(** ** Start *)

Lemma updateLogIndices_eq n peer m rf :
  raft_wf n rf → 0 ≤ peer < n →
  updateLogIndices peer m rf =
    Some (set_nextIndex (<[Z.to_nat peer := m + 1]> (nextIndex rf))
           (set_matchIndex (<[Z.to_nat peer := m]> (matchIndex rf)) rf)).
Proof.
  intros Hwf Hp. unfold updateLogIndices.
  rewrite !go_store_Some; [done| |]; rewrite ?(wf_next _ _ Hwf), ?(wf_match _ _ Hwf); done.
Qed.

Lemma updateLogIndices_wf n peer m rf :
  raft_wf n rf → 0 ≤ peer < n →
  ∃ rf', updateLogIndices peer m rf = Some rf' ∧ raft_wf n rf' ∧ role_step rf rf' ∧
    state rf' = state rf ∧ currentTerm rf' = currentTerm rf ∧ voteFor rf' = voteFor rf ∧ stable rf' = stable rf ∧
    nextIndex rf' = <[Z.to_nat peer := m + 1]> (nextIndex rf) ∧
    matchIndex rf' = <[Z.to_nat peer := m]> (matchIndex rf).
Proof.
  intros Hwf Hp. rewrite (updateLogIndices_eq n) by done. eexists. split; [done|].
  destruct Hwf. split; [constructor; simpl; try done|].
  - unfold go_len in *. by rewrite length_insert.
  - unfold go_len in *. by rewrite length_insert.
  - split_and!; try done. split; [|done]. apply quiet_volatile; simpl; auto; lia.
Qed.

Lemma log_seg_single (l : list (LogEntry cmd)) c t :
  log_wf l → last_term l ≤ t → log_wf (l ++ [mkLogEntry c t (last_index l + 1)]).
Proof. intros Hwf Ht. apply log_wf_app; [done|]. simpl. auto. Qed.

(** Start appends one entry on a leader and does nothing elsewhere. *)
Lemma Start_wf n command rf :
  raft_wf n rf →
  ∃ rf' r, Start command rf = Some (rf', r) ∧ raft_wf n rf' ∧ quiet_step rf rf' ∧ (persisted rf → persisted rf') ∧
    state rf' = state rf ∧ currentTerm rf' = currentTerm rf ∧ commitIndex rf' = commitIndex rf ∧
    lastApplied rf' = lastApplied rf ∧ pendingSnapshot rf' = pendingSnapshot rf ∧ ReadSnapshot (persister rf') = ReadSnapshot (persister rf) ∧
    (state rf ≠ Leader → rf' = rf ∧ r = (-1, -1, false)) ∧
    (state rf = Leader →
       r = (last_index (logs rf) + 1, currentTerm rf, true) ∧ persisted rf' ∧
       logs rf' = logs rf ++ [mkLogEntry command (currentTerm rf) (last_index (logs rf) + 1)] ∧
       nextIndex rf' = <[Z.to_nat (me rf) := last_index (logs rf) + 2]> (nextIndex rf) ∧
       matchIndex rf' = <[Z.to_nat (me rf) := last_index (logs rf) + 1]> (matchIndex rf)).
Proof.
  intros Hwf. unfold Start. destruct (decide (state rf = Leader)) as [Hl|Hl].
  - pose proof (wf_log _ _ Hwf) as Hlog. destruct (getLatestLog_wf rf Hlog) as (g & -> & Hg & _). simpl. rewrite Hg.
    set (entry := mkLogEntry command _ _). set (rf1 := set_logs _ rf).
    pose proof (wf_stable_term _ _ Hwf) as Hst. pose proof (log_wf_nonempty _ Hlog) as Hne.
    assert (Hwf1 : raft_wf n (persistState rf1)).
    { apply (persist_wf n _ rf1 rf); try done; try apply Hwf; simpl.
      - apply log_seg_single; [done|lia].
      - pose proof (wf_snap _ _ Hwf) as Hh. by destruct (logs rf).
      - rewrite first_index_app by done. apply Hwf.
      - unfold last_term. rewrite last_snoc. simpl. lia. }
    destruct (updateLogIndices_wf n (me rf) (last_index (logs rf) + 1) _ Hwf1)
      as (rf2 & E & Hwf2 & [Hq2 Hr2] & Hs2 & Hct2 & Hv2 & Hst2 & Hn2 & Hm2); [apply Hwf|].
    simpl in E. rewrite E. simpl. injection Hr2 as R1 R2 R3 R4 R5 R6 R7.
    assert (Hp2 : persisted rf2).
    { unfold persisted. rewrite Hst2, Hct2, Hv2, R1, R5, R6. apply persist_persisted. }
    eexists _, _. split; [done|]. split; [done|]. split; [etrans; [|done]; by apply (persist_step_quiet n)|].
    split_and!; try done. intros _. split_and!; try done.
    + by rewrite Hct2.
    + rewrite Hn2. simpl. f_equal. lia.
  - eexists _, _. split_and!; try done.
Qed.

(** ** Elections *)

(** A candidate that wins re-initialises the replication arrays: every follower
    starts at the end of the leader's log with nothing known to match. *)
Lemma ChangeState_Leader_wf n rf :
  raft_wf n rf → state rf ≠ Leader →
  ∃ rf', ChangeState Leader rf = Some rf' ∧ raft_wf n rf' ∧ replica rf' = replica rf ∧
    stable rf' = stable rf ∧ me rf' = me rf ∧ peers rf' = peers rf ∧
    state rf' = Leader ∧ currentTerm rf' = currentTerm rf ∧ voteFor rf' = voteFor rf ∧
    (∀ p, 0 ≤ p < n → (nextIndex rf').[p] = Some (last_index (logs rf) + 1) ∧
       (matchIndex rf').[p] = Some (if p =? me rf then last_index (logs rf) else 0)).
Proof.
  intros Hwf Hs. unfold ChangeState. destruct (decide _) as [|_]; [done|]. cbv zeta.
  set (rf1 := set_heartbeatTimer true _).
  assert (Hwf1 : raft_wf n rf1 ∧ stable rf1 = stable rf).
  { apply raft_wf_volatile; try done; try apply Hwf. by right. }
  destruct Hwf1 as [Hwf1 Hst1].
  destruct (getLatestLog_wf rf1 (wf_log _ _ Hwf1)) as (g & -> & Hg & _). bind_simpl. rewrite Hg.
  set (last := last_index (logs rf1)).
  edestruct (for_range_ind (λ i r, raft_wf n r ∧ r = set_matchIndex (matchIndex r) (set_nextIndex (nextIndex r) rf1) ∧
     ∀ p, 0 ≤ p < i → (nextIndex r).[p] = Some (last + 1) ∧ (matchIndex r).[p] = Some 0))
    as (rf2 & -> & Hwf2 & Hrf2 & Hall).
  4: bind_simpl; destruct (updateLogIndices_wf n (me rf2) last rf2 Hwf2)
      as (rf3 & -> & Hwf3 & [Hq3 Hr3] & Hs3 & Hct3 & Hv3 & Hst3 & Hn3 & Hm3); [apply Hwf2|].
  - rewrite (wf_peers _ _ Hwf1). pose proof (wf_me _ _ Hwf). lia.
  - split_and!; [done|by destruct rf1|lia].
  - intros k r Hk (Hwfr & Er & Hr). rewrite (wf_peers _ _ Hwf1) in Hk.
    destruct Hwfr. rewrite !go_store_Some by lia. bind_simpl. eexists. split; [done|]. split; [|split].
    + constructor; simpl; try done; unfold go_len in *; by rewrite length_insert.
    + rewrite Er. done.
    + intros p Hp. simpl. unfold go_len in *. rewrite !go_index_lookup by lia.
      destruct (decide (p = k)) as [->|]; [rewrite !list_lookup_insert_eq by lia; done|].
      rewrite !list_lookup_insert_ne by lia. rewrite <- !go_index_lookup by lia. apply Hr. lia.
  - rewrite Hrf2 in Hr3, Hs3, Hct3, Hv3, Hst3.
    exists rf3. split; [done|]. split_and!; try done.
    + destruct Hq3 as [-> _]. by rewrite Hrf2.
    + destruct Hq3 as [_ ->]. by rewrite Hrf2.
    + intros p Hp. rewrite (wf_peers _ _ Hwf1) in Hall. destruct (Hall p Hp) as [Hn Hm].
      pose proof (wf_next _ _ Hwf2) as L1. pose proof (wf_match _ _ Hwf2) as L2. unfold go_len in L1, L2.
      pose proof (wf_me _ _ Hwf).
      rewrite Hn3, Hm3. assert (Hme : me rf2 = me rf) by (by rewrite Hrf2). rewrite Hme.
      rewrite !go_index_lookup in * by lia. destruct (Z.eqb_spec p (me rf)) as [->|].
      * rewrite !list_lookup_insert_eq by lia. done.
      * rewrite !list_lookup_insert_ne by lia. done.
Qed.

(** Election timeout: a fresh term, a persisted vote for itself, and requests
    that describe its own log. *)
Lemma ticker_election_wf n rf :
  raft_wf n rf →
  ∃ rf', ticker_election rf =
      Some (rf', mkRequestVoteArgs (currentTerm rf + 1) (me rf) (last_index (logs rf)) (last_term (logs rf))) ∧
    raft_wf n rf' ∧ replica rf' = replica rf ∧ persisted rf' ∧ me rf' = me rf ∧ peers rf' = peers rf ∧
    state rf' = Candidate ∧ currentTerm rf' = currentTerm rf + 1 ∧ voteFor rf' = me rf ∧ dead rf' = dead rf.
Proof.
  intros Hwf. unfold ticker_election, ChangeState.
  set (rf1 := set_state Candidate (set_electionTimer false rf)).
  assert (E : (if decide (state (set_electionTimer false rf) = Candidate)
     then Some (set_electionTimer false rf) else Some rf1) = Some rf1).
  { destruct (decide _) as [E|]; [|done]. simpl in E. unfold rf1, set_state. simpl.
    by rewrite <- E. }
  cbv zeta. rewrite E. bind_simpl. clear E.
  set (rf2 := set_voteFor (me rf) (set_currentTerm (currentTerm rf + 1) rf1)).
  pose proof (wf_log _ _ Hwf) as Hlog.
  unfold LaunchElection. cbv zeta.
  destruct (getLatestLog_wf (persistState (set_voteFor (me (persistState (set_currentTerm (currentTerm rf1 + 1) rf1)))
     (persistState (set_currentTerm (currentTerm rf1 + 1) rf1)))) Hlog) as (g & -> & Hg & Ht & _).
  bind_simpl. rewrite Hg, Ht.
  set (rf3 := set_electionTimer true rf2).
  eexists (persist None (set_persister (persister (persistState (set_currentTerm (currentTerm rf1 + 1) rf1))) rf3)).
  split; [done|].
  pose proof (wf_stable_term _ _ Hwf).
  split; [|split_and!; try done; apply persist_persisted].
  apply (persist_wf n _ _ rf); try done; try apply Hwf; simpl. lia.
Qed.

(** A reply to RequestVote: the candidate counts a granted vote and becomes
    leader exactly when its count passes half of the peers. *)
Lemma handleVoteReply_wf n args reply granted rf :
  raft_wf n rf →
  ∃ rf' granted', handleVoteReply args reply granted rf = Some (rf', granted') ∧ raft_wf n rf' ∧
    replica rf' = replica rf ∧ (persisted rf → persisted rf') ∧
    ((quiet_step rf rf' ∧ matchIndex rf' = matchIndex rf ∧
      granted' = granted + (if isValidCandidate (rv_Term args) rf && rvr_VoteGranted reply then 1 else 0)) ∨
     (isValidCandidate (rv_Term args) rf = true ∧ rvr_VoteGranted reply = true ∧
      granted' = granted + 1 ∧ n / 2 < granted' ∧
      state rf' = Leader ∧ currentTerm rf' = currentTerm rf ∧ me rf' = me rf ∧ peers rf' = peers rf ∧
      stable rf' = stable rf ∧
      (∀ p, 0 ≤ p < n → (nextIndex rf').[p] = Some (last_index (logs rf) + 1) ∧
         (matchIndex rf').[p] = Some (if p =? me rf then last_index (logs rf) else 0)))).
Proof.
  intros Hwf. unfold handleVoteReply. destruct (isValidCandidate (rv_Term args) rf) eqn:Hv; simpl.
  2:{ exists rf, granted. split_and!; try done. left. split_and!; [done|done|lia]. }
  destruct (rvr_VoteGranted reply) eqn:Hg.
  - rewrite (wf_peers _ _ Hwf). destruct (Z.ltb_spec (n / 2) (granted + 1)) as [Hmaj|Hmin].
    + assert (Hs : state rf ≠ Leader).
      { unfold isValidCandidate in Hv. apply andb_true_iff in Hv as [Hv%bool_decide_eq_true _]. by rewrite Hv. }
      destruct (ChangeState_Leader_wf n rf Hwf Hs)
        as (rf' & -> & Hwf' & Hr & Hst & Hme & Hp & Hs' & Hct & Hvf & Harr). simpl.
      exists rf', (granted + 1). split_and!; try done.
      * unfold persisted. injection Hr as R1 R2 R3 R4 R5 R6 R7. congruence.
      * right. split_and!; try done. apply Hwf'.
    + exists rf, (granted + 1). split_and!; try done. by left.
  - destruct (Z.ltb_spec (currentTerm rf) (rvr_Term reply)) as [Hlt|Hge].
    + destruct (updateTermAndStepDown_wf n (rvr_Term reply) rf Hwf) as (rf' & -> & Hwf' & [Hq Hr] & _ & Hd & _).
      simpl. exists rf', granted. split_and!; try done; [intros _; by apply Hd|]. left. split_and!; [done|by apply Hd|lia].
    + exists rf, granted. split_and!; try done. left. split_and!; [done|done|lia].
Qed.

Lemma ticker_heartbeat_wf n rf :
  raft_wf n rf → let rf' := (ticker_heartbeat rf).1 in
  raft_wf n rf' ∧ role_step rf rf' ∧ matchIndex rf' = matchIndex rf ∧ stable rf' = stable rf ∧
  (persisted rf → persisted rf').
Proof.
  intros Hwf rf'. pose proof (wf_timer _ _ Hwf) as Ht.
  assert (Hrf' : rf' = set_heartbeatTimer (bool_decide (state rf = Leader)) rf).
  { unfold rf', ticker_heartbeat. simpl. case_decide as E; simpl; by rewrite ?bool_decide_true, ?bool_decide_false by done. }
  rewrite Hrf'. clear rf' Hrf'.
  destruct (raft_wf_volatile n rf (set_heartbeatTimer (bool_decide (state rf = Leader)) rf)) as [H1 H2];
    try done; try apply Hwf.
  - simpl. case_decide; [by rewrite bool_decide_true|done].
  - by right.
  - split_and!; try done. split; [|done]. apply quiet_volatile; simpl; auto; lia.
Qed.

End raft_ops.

----

> Work to be completed:
The records above should be printed exactly, please, from the first line through the line containing "voteFor rf ∧ stable", with both ends kept and nothing past it.

> Result for this task:
(** ** Start *)

Lemma updateLogIndices_eq n peer m rf :
  raft_wf n rf → 0 ≤ peer < n →
  updateLogIndices peer m rf =
    Some (set_nextIndex (<[Z.to_nat peer := m + 1]> (nextIndex rf))
           (set_matchIndex (<[Z.to_nat peer := m]> (matchIndex rf)) rf)).
Proof.
  intros Hwf Hp. unfold updateLogIndices.
  rewrite !go_store_Some; [done| |]; rewrite ?(wf_next _ _ Hwf), ?(wf_match _ _ Hwf); done.
Qed.

Lemma updateLogIndices_wf n peer m rf :
  raft_wf n rf → 0 ≤ peer < n →
  ∃ rf', updateLogIndices peer m rf = Some rf' ∧ raft_wf n rf' ∧ role_step rf rf' ∧
    state rf' = state rf ∧ currentTerm rf' = currentTerm rf ∧ voteFor rf' = voteFor rf ∧ stable rf' = stable rf ∧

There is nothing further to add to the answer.